_Data supplied_:

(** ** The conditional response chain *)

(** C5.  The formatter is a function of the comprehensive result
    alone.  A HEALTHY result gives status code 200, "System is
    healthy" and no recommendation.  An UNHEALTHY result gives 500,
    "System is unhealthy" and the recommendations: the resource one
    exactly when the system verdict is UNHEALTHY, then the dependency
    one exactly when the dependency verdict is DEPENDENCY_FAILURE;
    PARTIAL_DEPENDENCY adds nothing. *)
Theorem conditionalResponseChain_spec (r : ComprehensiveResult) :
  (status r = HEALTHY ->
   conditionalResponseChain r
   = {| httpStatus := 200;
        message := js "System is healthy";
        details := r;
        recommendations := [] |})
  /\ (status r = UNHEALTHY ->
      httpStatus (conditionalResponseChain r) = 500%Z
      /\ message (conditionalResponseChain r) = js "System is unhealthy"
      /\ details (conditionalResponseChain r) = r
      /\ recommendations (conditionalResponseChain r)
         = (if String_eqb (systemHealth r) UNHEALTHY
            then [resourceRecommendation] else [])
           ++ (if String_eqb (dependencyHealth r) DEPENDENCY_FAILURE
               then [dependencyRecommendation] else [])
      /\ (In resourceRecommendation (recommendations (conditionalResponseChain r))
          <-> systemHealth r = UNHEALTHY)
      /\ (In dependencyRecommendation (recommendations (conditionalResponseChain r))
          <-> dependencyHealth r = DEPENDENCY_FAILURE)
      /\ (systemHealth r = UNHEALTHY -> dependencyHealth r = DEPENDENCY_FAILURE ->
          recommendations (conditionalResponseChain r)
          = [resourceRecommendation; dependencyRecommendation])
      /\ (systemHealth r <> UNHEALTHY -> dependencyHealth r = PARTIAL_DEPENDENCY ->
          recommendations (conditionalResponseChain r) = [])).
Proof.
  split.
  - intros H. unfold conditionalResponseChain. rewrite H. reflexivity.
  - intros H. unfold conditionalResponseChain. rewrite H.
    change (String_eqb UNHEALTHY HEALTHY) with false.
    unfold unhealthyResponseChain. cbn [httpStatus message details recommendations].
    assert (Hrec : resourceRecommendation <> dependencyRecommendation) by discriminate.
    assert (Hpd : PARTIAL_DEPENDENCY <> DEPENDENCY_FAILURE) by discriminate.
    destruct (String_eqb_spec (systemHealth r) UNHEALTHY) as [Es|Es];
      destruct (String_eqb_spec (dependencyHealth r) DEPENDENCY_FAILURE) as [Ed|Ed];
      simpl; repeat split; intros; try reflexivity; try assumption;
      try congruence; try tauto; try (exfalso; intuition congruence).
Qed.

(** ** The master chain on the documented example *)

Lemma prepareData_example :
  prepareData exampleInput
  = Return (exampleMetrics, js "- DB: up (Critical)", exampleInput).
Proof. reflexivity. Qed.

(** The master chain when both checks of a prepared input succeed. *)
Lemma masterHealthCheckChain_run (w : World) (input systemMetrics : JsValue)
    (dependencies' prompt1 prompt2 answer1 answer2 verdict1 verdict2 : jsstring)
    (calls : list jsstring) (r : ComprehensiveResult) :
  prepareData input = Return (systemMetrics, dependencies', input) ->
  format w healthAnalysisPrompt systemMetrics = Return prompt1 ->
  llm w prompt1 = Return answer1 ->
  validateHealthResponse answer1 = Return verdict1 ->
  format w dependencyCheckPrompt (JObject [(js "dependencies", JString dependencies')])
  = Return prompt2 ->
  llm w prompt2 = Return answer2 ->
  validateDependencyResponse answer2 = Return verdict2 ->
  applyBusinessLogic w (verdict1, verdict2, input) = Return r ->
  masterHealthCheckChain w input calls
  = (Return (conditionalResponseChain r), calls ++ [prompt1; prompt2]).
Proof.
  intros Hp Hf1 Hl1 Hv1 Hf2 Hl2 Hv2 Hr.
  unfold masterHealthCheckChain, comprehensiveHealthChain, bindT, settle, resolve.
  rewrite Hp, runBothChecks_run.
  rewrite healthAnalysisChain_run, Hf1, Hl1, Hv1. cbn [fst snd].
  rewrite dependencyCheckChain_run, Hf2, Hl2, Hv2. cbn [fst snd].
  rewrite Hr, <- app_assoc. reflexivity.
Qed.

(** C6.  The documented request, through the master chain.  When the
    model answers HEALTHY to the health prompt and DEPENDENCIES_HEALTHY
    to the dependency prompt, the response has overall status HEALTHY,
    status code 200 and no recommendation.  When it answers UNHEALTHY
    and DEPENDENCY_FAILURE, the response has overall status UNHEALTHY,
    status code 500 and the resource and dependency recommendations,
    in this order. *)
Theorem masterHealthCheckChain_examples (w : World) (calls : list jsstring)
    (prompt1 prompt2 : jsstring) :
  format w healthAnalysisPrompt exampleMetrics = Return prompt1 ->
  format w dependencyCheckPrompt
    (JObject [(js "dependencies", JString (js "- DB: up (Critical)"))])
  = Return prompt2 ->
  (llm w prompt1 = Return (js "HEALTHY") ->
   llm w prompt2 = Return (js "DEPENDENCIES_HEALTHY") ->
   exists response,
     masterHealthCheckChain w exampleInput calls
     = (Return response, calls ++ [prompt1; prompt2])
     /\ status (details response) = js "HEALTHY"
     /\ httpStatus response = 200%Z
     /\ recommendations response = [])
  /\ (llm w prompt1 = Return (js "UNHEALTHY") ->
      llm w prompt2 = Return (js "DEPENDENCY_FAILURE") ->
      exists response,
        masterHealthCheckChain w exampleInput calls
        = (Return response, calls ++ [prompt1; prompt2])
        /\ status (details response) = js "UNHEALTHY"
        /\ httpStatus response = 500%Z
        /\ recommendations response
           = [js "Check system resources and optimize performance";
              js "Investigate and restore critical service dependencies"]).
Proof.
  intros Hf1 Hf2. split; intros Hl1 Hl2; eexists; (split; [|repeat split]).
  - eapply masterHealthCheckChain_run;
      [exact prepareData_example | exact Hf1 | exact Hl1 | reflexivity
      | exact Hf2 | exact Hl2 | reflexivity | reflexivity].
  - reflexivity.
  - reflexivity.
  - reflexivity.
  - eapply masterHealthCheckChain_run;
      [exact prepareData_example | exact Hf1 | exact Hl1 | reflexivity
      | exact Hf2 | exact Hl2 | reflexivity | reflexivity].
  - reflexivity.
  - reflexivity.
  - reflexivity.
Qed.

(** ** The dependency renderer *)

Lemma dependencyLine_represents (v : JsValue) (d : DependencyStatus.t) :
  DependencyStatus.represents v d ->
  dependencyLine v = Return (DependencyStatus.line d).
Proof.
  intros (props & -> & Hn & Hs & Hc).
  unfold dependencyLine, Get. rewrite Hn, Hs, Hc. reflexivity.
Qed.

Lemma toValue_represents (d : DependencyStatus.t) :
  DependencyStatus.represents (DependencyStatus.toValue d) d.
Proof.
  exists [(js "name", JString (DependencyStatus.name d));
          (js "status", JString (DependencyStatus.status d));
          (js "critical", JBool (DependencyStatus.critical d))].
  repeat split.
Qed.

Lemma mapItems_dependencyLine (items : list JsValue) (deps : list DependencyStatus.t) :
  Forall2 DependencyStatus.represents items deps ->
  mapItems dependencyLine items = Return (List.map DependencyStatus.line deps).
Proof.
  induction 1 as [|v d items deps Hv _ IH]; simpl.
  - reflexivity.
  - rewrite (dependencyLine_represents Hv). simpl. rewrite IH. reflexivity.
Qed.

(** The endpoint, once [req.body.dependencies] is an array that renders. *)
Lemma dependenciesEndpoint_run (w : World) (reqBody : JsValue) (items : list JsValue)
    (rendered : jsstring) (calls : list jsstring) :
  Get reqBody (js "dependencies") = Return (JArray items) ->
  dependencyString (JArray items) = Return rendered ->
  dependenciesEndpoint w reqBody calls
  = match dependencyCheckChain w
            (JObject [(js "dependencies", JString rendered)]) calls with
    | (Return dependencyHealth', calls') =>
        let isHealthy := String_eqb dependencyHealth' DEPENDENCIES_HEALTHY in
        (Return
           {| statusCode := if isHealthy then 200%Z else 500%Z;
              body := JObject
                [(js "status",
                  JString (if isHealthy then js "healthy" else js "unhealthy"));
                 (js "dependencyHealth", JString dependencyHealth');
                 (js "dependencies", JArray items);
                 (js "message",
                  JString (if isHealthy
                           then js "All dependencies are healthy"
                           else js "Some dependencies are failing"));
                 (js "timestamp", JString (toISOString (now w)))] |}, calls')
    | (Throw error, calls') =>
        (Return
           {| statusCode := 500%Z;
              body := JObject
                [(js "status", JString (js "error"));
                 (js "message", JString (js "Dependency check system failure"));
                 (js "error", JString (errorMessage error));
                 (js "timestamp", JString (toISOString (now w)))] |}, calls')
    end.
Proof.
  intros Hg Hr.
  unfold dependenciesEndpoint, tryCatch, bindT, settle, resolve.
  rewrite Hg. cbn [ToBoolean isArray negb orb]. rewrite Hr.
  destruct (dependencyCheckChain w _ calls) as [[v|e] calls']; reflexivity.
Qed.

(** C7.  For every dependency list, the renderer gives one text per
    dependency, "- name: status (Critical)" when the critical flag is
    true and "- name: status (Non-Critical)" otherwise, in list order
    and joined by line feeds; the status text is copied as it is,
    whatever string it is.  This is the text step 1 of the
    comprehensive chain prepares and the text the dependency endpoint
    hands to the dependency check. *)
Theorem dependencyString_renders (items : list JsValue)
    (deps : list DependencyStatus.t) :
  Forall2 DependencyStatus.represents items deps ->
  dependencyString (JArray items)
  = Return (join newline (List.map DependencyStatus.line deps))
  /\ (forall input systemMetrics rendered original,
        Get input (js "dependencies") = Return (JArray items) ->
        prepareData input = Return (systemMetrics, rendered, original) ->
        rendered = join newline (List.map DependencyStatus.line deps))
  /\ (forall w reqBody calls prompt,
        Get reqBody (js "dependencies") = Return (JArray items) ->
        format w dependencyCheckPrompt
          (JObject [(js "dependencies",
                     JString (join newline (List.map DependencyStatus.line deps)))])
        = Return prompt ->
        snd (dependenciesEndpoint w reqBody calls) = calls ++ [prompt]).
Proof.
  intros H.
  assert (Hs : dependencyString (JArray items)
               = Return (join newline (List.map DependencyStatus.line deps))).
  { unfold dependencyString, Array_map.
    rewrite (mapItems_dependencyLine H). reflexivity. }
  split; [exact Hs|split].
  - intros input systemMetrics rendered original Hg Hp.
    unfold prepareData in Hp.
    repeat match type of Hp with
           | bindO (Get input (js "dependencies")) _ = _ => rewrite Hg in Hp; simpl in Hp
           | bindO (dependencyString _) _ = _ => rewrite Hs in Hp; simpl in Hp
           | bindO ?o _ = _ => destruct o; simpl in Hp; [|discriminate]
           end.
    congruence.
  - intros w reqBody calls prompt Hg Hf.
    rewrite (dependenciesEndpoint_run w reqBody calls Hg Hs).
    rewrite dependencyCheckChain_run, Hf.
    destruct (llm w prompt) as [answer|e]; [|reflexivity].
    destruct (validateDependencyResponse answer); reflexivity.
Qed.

---

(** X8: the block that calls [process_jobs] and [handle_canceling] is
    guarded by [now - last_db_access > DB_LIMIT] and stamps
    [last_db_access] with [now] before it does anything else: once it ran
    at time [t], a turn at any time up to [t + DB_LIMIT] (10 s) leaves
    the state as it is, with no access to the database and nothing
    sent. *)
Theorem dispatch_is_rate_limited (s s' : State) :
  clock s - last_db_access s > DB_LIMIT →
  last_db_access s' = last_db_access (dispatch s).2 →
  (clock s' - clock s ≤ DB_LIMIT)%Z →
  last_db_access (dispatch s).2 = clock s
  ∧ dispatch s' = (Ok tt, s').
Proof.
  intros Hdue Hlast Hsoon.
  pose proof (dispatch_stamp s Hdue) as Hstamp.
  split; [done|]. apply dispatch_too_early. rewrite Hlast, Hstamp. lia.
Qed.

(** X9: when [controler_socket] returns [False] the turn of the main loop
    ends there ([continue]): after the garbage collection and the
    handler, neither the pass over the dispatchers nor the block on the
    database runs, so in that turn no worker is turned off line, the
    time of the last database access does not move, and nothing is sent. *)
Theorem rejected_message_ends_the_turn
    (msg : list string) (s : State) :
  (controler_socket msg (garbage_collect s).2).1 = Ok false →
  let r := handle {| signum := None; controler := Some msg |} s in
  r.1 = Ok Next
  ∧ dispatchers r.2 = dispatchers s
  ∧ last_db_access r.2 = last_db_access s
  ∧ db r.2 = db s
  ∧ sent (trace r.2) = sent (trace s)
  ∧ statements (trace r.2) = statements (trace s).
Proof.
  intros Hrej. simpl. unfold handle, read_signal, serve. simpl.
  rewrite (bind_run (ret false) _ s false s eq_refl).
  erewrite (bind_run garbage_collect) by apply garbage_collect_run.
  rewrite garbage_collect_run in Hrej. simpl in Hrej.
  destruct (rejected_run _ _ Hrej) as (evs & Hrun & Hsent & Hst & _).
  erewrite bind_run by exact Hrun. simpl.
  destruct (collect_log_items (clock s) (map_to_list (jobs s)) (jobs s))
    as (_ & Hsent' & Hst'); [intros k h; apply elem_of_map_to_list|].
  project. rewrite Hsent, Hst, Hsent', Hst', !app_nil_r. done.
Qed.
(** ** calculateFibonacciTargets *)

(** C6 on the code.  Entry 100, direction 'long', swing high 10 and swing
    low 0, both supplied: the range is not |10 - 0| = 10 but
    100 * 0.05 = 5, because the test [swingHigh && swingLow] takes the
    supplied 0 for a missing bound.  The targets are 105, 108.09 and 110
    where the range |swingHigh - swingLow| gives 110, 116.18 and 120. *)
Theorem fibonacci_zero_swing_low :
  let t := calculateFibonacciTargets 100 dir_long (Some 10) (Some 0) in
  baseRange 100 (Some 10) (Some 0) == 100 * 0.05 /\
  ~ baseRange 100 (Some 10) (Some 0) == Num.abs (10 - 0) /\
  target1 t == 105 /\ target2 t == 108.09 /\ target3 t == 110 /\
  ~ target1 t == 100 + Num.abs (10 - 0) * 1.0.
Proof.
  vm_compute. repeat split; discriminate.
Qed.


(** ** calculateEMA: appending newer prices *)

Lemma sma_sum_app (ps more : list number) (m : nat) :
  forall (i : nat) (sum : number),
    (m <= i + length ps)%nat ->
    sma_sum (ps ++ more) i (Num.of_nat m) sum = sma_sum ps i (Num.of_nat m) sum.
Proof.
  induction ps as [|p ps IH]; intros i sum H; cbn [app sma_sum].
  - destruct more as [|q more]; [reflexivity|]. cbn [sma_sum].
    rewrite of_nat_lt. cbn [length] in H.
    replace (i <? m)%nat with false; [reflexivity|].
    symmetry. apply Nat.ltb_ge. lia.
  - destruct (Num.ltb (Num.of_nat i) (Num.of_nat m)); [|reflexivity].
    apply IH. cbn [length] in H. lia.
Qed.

_Action item_:
Copy the records above exactly, beginning at the line that contains "destruct (String_eqb_spec (systemHealth" and stopping after the line that contains "simpl; repeat split;".

_Answer for the task_:
    destruct (String_eqb_spec (systemHealth r) UNHEALTHY) as [Es|Es];
      destruct (String_eqb_spec (dependencyHealth r) DEPENDENCY_FAILURE) as [Ed|Ed];
      simpl; repeat split; intros; try reflexivity; try assumption;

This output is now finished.